«Последние новости». 1936–1940 (Адамович) - страница 107

«Валаам» крайне для него характерен. В сущности, это один сплошной вздох, а не книга… О чем? О «бренности» жизни, о суете сует, об уединении, о мудрости, о тишине.

Славой золотеет заревою
Монастырский крест издалека.
Не свернуть ли к вечному покою?
Да и что за жизнь без клобука!

— как писал Блок. «Да и что за жизнь без клобука!» — эта строка была бы незаменимым эпиграфом к зайцевским путевым заметкам, хотя автор нигде и не говорит о своих сомнениях или желаниях. Весь тон его книги монастырский. И заразительная сила этого тона настолько ощутительна, что, вероятно, самый «светский», самый «мирской» человек закроет зайцевский «Валаам» слегка смущенным, если не поколебленным… Разумеется, я имею в виду вовсе не мысли о каком-либо уходе из мира — мысли редкие и исключительные. Нет, но есть у иночества эстетическая сторона, о которой люди обычного склада мало вспоминают — и которая неотразима. Не касаюсь вопроса о религиозных его ценности и смысле. Но как поэзия — это одно из чистейших созданий человеческого духа, в частности русского духа, и стоило, например, Нестерову, с его сравнительно бедными художественными средствами, набрести на эту сокровищницу в чуждые ей времена, как в ответ возникло волнение глубокое и подлинное. Стоило ему — или, может быть, память мне изменяет, другому живописцу? — изобразить лес, келью, подвижника и спящего у его ног медведя, — как на полотно лег отблеск многовекового вдохновения. Зайцев в своем «Валааме» делает почти то же, что Нестеров, — только делает тоньше, искуснее, вкрадчивее. К благолепию иночества, к веками установившемуся стилю его он подходит как будто даже с некоторой иронической небрежностью, с напускной рассеянностью, — но, кажется, лишь затем, чтобы не спугнуть читателя, прикинуться своим братом — горожанином, интеллигентом, вольнодумцем, скептиком… Войдя в доверие, Зайцев развертывает свою панораму. И знает, что устоять перед ней трудно.

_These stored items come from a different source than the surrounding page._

(* ===== verification/ReplyQueries.v ===== *)
(** Queries in the output of a terminal that expect a reply
    (packages/client/src/terminal/reply-query-extraction.ts; the parser of
    terminal/osc-color-reply.ts; the scan of terminal-pane/emulator/color-scheme.ts) and
    what a hidden pane keeps of them
    (terminal-pane/pty/hidden-renderer-query.ts).

    A position in a string is what is left of it from there, so an index that a function
    answers is relative to its argument.  Replies and writes are effects; the position of
    the cursor and the colours are those of the terminal. *)

From stdpp Require Import base list sets.
From Stdlib Require Import ZArith Lia ZifyBool String.
From S2P Require Import Prelude JsText Json JsRecord OutputSequence.

Open Scope Z_scope.

#[local] Set Warnings "-clear-no-such-hyp".

Definition ESC : Z := 0x1b.
Definition HIDDEN_STARTUP_RENDERER_QUERY_PENDING_CHARS : nat := 64.

Definition startsWith (prefix s : jsstring) : bool :=
  match starts_with prefix s with Some _ => true | None => false end.

Definition endsWith (suffix s : jsstring) : bool := startsWith (rev suffix) (rev s).

(** ** CSI queries *)

(** The index of the final byte, from the start of the parameters. *)
Fixpoint findCsiFinalByteIndex (data : jsstring) : option nat :=
  match data with
  | [] => None
  | code :: rest =>
      if (0x40 <=? code) && (code <=? 0x7e) then Some O
      else match findCsiFinalByteIndex rest with
           | Some index => Some (S index)
           | None => None
           end
  end.

Definition CSI : jsstring := [ESC; 0x5b].
Definition csi (s : string) : jsstring := CSI ++ js s.

Definition isStatelessRendererReplyCsiQuery (sequence : jsstring) : bool :=
  if endsWith (js "c") sequence then true
  else bool_decide (sequence = csi "5n") || bool_decide (sequence = csi ">q")
       || bool_decide (sequence = csi "14t") || bool_decide (sequence = csi "16t").

Definition isStatefulRendererReplyCsiQuery (sequence : jsstring) : bool :=
  bool_decide (sequence = csi "6n") || startsWith (csi "?") sequence && endsWith (js "$p") sequence.

(** [data.indexOf('\x1b[')]: what follows from there. *)
Fixpoint find_csi (data : jsstring) : option jsstring :=
  match data with
  | [] => None
  | _ :: rest => if startsWith CSI data then Some data else find_csi rest
  end.

(** The loop of [splitCsiSequences], which [containsCsiRendererQuery] and
    [containsStatefulRendererQuery] share up to their early exit. *)
Fixpoint csi_sequences (fuel : nat) (data : jsstring) : list jsstring :=
  match fuel, find_csi data with
  | S fuel, Some candidate =>
      match findCsiFinalByteIndex (drop 2 candidate) with
      | None => []
      | Some index => take (index + 3) candidate :: csi_sequences fuel (drop (index + 3) candidate)
      end
  | _, _ => []
  end.

Definition splitCsiSequences (data : jsstring) : list jsstring := csi_sequences (List.length data) data.

Definition containsCsiRendererQuery (data : jsstring) : bool :=
  existsb (fun sequence => isStatelessRendererReplyCsiQuery sequence || isStatefulRendererReplyCsiQuery sequence)
          (splitCsiSequences data).

Definition containsStatefulRendererQuery (data : jsstring) : bool :=
  existsb isStatefulRendererReplyCsiQuery (splitCsiSequences data).

(** ** OSC colour queries *)

Inductive OscSlot := slot10 | slot11.

Inductive OscColorQueryResult :=
  | osc_match (slots : list OscSlot) (endIndex : nat)
  | osc_partial
  | osc_none.

Inductive OscTerminatorResult :=
  | osc_complete (endIndex : nat)
  | osc_unfinished
  | osc_absent.

Definition OSC : jsstring := ESC :: js "]".
Definition BEL : Z := 7.
Definition STRING_TERMINATOR : jsstring := [ESC; 0x5c].

Definition osc_prefix (slot : OscSlot) : jsstring :=
  OSC ++ match slot with slot10 => js "10;" | slot11 => js "11;" end.

Definition terminalOscColorQuerySlotsForBody (slot : OscSlot) (body : jsstring) : option (list OscSlot) :=
  match slot with
  | slot10 => if bool_decide (body = js "?") then Some [slot10]
              else if bool_decide (body = js "?;?") then Some [slot10; slot11] else None
  | slot11 => if bool_decide (body = js "?") then Some [slot11] else None
  end.

Definition parseTerminalOscTerminator (data : jsstring) : OscTerminatorResult :=
  match data with
  | [] => osc_unfinished
  | c :: rest =>
      if c =? BEL then osc_complete 1
      else if startsWith STRING_TERMINATOR data then osc_complete 2
      else if (c =? ESC) && bool_decide (rest = []) then osc_unfinished
      else osc_absent
  end.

Есть две линии, две тенденции в восприятии монашества, православия и даже всего христианства: в нашей литературе они отражены, например, в долгих спорах о том, какой из представленных в «Карамазовых» образов глубже и правдивее — благостный, всеблагословляющий, всепрощающий Зосима или суровый полу-юродивый Ферапонт. Константин Леонтьев — один из тех русских писателей, которые к эстетической стороне православия, к «поэзии» его, были особенно чувствительны, — страстно отстаивал Ферапонта, отвергая, высмеивая, ненавидя (как умел он ненавидеть) «розовое» христианство зосимовского типа. Леонтьев даже как художник искал черных оттенков с примесью красного цвета — цвета огня и крови. Зайцев, разумеется, весь на стороне Зосимы — и как на подбор ему и монахи на Валааме встречались все такие же: кроткие, тихие, примирившиеся, нисколько не «воинствующие». Если вовлечься в спор, то хотелось бы сказать, что — зайцевская концепция правдивее леонтьевской, пусть и уступает ей в оригинальности и силе. Достоевский-то, во всяком случае, был за Зосимой, а не за Ферапонтом, — и надо иметь такую фантастически-сложную, в чем-то порочную, истерзанную психику, как у людей леонтьевского типа, чтобы искать света в проклятиях и анафемах вместо любви. Зайцев не боится показаться пресным. Но зато и не рискует оказаться тем вечным духовным жонглером, которого никакой ум, никакая даровитость не спасет от «пустоцвета». Его путь — скромнее и вернее.